When a line below contains the word "assert", copy that line.

Dataset entries
+++

(** A piece followed by the separator is split off whole. *)
Lemma split_app_sep (piece rest : JSString) (sep : code_unit) :
  ~ In sep piece -> split (piece ++ sep :: rest) sep = piece :: split rest sep.
Proof.
  induction piece as [| c piece IH]; intro H.
  - cbn [app split]. rewrite N.eqb_refl. reflexivity.
  - cbn [app]. assert (Hc : c <> sep) by (intro E; apply H; left; assumption).
    destruct (split_cons_other c (piece ++ sep :: rest) sep Hc) as (q & qs & E1 & E2).
    rewrite E2. rewrite IH in E1 by (intro Hin; apply H; right; assumption).
    injection E1 as <- <-. reflexivity.
Qed.

Lemma split_no_sep (piece : JSString) (sep : code_unit) :
  ~ In sep piece -> split piece sep = [piece].
Proof.
  induction piece as [| c piece IH]; intro H; [reflexivity|].
  assert (Hc : c <> sep) by (intro E; apply H; left; assumption).
  destruct (split_cons_other c piece sep Hc) as (q & qs & E1 & E2).
  rewrite E2. rewrite IH in E1 by (intro Hin; apply H; right; assumption).
  injection E1 as <- <-. reflexivity.
Qed.

(** [split] takes apart what [join] puts together. *)
Lemma split_join (pieces : list JSString) (sep : code_unit) :
  pieces <> [] -> Forall (fun piece => ~ In sep piece) pieces ->
  split (join pieces sep) sep = pieces.
Proof.
  induction pieces as [| piece pieces IH]; intros Hne Hall; [congruence|].
  inversion Hall as [| ? ? Hp Hps]; subst.
  destruct pieces as [| piece' pieces].
  - cbn [join]. apply split_no_sep. assumption.
  - change (join (piece :: piece' :: pieces) sep)
      with (piece ++ sep :: join (piece' :: pieces) sep).
    rewrite split_app_sep by assumption. rewrite IH; [reflexivity | discriminate | assumption].
Qed.

Lemma split_pieces_no_sep (S : JSString) (sep : code_unit) :
  Forall (fun piece => ~ In sep piece) (split S sep).
Proof.
  induction S as [| c S IH].
  - cbn [split]. constructor; [intros [] | constructor].
  - cbn [split]. destruct (N.eqb_spec c sep) as [-> | Hne].
    + constructor; [intros [] | assumption].
    + destruct (split S sep) as [| piece pieces]; [repeat constructor; intros [E | []]; congruence|].
      inversion IH as [| ? ? Hp Hps]; subst. constructor; [|assumption].
      intros [E | Hin]; [congruence | exact (Hp Hin)].
Qed.

Lemma join_split (S : JSString) (sep : code_unit) : join (split S sep) sep = S.
Proof.
  induction S as [| c S IH]; [reflexivity|].
  cbn [split]. destruct (N.eqb_spec c sep) as [-> | Hne].
  - destruct (split S sep) as [| piece pieces] eqn:E; [exfalso; exact (split_nonempty _ _ E)|].
    change (join ([] :: piece :: pieces) sep) with ([] ++ sep :: join (piece :: pieces) sep).
    rewrite IH. reflexivity.
  - destruct (split S sep) as [| piece pieces] eqn:E; [exfalso; exact (split_nonempty _ _ E)|].
    destruct pieces as [| piece' pieces].
    + cbn [join] in *. rewrite IH. reflexivity.
    + change (join ((c :: piece) :: piece' :: pieces) sep)
        with (c :: (piece ++ sep :: join (piece' :: pieces) sep)).
      change (join (piece :: piece' :: pieces) sep)
        with (piece ++ sep :: join (piece' :: pieces) sep) in IH.
      rewrite IH. reflexivity.
Qed.

Lemma trim_start_app (a b : JSString) :
  trim_start (a ++ b)
  = if forallb is_white_space a then trim_start b else trim_start a ++ b.
Proof.
  induction a as [| c a IH]; [reflexivity|].
  cbn [app trim_start forallb]. destruct (is_white_space c); [exact IH | reflexivity].
Qed.

Lemma trim_start_all (a : JSString) :
  forallb is_white_space a = true -> trim_start a = [].
Proof.
  intro H. rewrite <- (app_nil_r a), trim_start_app, H. reflexivity.
Qed.

Lemma trim_start_not_all (a : JSString) :
  forallb is_white_space a = false -> trim_start a <> [].
Proof.
  induction a as [| c a IH]; [discriminate|]. cbn [forallb trim_start].
  destruct (is_white_space c); [exact IH | discriminate].
Qed.

Lemma forallb_rev {A : Type} (f : A -> bool) (l : list A) :
  forallb f (rev l) = forallb f l.
Proof.
  induction l as [| x l IH]; [reflexivity|].
  cbn [rev forallb]. rewrite forallb_app, IH. cbn [forallb].
  rewrite andb_true_r. apply andb_comm.
Qed.

Lemma trim_end_app (a b : JSString) :
  trim_end (a ++ b)
  = if forallb is_white_space b then trim_end a else a ++ trim_end b.
Proof.
  unfold trim_end. rewrite rev_app_distr, trim_start_app, forallb_rev.
  destruct (forallb is_white_space b); [reflexivity|].
  rewrite rev_app_distr, rev_involutive. reflexivity.
Qed.

Lemma trim_start_suffix (s : JSString) :
  exists ws, s = ws ++ trim_start s /\ forallb is_white_space ws = true.
Proof.
  induction s as [| c s (ws & E & H)]; [exists []; split; reflexivity|].
  cbn [trim_start]. destruct (is_white_space c) eqn:W.
  - exists (c :: ws). cbn [app forallb]. rewrite W, H, <- E. split; reflexivity.
  - exists []. split; reflexivity.
Qed.

Lemma forallb_trim_start (s : JSString) :
  forallb is_white_space (trim_start s) = forallb is_white_space s.
Proof.
  induction s as [| c s IH]; [reflexivity|]. cbn [trim_start forallb].
  destruct (is_white_space c) eqn:W; [exact IH|]. cbn [forallb]. rewrite W. reflexivity.
Qed.

(** White space around a text does not change what [trim] leaves of it. *)
Lemma trim_surrounded (before text after : JSString) :
  forallb is_white_space before = true -> forallb is_white_space after = true ->
  trim (before ++ text ++ after) = trim text.
Proof.
  intros Hb Ha. unfold trim. rewrite trim_start_app, Hb, trim_start_app.
  destruct (forallb is_white_space text) eqn:Ht.
  - rewrite (trim_start_all text Ht), (trim_start_all after Ha). reflexivity.
  - rewrite trim_end_app, Ha. reflexivity.
Qed.

(** ** The loader *)

Lemma loadData_rows (st : HomeState) (text : JSString) :
  loadData_try st (inr text)
  = inr (setDataRows st (List.map row_of_line (slice (split (trim text) 10%N) 1 11))).
Proof.
  unfold loadData_try. cbn [bind].
  destruct (split (trim text) 10%N) as [| line lines] eqn:E.
  - exfalso. exact (split_nonempty _ _ E).
  - reflexivity.
Qed.

Lemma loadData_dataRows (st : HomeState) (text : JSString) :
  dataRows (loadData st (inr text))
  = List.map row_of_line (slice (split (trim text) 10%N) 1 11).
Proof. unfold loadData. rewrite loadData_rows. reflexivity. Qed.

Lemma In_join (pieces : list JSString) (sep c : code_unit) :
  c <> sep -> Forall (fun piece => ~ In c piece) pieces -> ~ In c (join pieces sep).
Proof.
  intros Hc. induction pieces as [| piece pieces IH]; intro H; [intros []|].
  inversion H as [| ? ? Hp Hps]; subst. destruct pieces as [| piece' pieces].
  - exact Hp.
  - change (join (piece :: piece' :: pieces) sep)
      with (piece ++ sep :: join (piece' :: pieces) sep).
    rewrite in_app_iff. intros [Hin | [E | Hin]].
    + exact (Hp Hin).
    + congruence.
    + exact (IH Hps Hin).
Qed.

Lemma parseFloat_undefined : parseFloat_string (str "undefined") = nan.
Proof. vm_compute. reflexivity. Qed.

Lemma parseFloat_element_missing (values : list JSString) (i : nat) :
  (List.length values <= i)%nat -> parseFloat_element values i = nan.
Proof.
  intro H. unfold parseFloat_element.
  apply nth_error_None in H. rewrite H. exact parseFloat_undefined.
Qed.

Lemma toFixed_nan (f : Z) :
  0 <= f <= 100 -> Number_toFixed nan f = inr (str "NaN").
Proof.
  intro H. unfold Number_toFixed.
  destruct (Z.ltb_spec f 0); [lia|]. destruct (Z.ltb_spec 100 f); [lia|].
  reflexivity.
Qed.

(** X1: whatever text the request returns, the loader does not fail, and it
    stores as many rows as the trimmed text has line feeds, but at most ten:
    the first line is never a row, and a text of one line (an empty one, or a
    header alone) gives no rows. *)
Theorem X1_loadData_row_count (st : HomeState) (text : JSString) :
  loadData_try st (inr text) = inr (loadData st (inr text))
  /\ List.length (dataRows (loadData st (inr text)))
     = Nat.min 10 (count_occ N.eq_dec (trim text) 10%N).
Proof.
  split.
  - unfold loadData. rewrite loadData_rows. reflexivity.
  - rewrite loadData_dataRows, length_map. unfold slice.
    rewrite length_firstn, length_skipn, split_length. lia.
Qed.

Lemma free_of_spec (c : code_unit) (s : JSString) :
  free_of c s = true <-> ~ In c s.
Proof.
  unfold free_of. rewrite negb_true_iff, <- not_true_iff_false, existsb_exists.
  split.
  - intros H Hin. apply H. exists c. split; [assumption | apply N.eqb_refl].
  - intros H (y & Hin & Hy). apply N.eqb_eq in Hy. subst y. exact (H Hin).
Qed.

Lemma well_formed_fields_spec (fields : list JSString) :
  well_formed_fields fields = true ->
  fields <> []
  /\ Forall (fun field => ~ In 44%N field) fields
  /\ Forall (fun field => ~ In 10%N field) fields.
Proof.
  intro H. destruct fields as [| field fields]; [discriminate|].
  unfold well_formed_fields in H. rewrite forallb_forall in H.
  split; [discriminate|].
  split; apply Forall_forall; intros f Hf; specialize (H f Hf);
    apply andb_true_iff in H; destruct H as [H44 H10]; apply free_of_spec; assumption.
Qed.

+++

## Solution to this exercise
  - cbn [app]. assert (Hc : c <> sep) by (intro E; apply H; left; assumption).
  assert (Hc : c <> sep) by (intro E; apply H; left; assumption).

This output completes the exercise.